= The problem =
Print, in exact form, the lines below from the one containing "let '(n, rest) := int_digits d r in" through the one containing "VInt n => Ok n", and omit all others.

Saved data entries
▼

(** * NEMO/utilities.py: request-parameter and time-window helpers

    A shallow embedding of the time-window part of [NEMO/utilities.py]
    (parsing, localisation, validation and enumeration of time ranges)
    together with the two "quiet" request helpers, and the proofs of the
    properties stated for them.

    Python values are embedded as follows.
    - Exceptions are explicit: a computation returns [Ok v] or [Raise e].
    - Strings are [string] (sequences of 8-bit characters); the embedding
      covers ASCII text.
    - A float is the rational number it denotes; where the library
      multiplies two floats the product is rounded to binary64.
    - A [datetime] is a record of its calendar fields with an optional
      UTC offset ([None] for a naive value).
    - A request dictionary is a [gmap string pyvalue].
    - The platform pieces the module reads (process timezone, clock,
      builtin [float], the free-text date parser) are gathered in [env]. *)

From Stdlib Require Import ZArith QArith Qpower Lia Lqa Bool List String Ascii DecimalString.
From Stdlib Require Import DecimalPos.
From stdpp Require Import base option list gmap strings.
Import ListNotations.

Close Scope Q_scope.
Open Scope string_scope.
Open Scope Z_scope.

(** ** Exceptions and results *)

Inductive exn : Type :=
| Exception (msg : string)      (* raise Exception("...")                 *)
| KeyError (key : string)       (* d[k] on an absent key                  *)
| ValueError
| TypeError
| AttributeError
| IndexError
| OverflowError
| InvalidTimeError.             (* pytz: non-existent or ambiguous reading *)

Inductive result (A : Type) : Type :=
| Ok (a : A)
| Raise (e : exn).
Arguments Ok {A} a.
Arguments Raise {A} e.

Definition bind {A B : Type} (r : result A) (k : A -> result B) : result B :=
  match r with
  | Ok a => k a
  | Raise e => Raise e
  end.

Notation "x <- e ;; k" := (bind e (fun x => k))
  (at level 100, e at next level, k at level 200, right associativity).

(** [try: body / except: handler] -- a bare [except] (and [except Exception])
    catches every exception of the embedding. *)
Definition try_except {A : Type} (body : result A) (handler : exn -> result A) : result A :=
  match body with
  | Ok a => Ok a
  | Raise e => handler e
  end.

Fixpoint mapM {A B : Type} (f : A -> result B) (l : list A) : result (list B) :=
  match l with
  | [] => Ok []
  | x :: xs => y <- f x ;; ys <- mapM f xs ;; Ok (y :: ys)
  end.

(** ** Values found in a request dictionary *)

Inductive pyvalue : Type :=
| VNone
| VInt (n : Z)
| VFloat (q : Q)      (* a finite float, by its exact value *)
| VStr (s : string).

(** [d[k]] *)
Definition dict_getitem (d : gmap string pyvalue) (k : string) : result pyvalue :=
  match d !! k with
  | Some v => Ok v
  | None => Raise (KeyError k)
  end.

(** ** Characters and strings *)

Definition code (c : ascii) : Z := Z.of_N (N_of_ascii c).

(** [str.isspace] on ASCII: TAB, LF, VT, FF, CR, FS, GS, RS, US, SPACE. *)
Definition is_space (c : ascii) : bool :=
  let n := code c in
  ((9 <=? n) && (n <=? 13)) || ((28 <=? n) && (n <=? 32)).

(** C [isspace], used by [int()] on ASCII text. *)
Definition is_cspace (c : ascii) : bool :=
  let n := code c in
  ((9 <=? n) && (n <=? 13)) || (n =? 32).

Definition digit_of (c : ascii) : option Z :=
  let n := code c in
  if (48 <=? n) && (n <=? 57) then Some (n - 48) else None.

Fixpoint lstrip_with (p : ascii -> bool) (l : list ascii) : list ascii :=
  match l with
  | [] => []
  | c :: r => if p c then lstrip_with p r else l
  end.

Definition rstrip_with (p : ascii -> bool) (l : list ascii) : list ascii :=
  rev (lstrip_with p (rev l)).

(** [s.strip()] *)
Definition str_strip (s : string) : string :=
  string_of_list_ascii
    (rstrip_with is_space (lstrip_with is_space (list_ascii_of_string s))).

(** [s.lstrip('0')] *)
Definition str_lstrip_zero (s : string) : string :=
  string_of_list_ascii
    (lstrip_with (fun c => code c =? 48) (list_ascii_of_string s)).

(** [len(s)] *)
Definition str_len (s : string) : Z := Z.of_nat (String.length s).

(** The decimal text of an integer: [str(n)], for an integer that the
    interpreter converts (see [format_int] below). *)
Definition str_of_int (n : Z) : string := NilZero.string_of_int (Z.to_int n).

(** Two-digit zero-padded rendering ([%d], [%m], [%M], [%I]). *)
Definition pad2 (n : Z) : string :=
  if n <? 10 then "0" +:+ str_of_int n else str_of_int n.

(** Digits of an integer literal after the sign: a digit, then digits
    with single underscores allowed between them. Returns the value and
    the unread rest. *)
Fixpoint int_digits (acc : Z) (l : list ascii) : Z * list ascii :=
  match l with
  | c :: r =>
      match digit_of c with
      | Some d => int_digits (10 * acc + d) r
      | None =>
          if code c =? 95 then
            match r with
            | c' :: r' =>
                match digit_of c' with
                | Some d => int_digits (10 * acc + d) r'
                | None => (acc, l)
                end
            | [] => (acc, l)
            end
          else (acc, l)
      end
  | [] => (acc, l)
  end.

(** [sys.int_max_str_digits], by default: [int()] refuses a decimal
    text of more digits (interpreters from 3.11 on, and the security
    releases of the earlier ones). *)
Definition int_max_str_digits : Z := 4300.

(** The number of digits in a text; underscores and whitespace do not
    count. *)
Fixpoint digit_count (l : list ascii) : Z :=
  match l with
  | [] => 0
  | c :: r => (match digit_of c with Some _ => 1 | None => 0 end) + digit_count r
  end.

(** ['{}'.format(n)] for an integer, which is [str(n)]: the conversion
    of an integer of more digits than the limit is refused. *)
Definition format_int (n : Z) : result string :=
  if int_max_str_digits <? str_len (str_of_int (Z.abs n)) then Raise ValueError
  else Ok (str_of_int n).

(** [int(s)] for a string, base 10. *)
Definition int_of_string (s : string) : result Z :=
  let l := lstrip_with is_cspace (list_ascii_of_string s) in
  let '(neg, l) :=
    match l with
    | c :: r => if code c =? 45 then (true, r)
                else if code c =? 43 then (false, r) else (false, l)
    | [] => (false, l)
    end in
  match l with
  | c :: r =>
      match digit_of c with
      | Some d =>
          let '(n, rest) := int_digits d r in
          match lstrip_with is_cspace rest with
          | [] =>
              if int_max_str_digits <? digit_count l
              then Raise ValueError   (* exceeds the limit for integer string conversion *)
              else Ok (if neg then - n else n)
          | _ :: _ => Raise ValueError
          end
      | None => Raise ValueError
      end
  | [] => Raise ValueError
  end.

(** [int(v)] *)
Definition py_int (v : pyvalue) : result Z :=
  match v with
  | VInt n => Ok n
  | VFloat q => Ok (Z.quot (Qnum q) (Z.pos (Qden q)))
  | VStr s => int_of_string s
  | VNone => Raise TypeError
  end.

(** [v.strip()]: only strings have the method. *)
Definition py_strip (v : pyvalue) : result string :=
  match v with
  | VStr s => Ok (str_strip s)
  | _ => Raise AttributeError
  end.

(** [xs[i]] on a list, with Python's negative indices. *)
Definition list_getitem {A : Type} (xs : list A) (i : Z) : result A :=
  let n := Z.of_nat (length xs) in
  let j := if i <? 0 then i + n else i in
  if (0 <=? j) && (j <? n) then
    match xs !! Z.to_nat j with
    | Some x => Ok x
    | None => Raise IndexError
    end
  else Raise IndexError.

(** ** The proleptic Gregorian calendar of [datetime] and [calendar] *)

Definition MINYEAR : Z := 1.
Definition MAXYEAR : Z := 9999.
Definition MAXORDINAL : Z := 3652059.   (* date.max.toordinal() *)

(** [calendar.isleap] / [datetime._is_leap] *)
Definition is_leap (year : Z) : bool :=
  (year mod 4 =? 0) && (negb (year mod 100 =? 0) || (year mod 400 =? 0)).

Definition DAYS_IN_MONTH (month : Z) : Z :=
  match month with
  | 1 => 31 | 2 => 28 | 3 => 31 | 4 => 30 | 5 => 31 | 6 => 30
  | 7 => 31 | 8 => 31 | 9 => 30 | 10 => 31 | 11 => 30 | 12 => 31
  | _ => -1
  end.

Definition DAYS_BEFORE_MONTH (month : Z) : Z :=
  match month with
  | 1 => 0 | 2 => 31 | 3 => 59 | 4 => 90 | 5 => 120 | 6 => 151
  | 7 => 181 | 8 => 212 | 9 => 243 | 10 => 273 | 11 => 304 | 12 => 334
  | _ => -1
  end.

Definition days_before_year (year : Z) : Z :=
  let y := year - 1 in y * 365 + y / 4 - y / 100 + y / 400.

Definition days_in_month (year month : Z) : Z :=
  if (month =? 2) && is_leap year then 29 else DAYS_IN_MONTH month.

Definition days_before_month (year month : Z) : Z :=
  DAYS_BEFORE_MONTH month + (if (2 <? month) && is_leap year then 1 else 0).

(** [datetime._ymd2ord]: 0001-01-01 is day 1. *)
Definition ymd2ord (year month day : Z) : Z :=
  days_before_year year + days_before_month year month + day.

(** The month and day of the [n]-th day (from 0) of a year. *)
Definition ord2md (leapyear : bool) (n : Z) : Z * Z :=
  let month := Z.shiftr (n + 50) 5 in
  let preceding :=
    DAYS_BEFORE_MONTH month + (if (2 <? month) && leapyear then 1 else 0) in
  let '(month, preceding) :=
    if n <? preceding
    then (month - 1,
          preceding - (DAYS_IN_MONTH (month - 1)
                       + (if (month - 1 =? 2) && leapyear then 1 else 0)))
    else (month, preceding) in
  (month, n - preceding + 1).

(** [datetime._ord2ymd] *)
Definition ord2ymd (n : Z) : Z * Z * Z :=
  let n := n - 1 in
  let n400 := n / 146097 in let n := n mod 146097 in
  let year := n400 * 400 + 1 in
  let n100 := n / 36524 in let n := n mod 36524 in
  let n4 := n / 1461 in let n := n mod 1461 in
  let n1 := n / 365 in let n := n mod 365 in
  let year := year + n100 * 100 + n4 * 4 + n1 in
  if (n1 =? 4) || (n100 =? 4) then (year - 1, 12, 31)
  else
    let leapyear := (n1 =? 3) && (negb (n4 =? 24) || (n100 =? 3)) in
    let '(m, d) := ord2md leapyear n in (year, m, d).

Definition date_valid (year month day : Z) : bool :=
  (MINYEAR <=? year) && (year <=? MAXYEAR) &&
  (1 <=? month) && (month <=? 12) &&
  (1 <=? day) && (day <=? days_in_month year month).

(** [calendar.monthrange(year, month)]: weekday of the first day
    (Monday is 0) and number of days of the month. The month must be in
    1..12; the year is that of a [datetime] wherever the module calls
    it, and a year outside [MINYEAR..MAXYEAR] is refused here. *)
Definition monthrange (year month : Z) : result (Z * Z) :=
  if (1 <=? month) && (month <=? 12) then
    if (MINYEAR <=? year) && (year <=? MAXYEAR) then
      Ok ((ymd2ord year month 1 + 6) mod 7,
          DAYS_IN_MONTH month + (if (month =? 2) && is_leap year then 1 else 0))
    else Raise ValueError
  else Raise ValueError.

▲

= Expected answer =
          let '(n, rest) := int_digits d r in
          match lstrip_with is_cspace rest with
          | [] =>
              if int_max_str_digits <? digit_count l
              then Raise ValueError   (* exceeds the limit for integer string conversion *)
              else Ok (if neg then - n else n)
          | _ :: _ => Raise ValueError
          end
      | None => Raise ValueError
      end
  | [] => Raise ValueError
  end.

(** [int(v)] *)
Definition py_int (v : pyvalue) : result Z :=
  match v with
  | VInt n => Ok n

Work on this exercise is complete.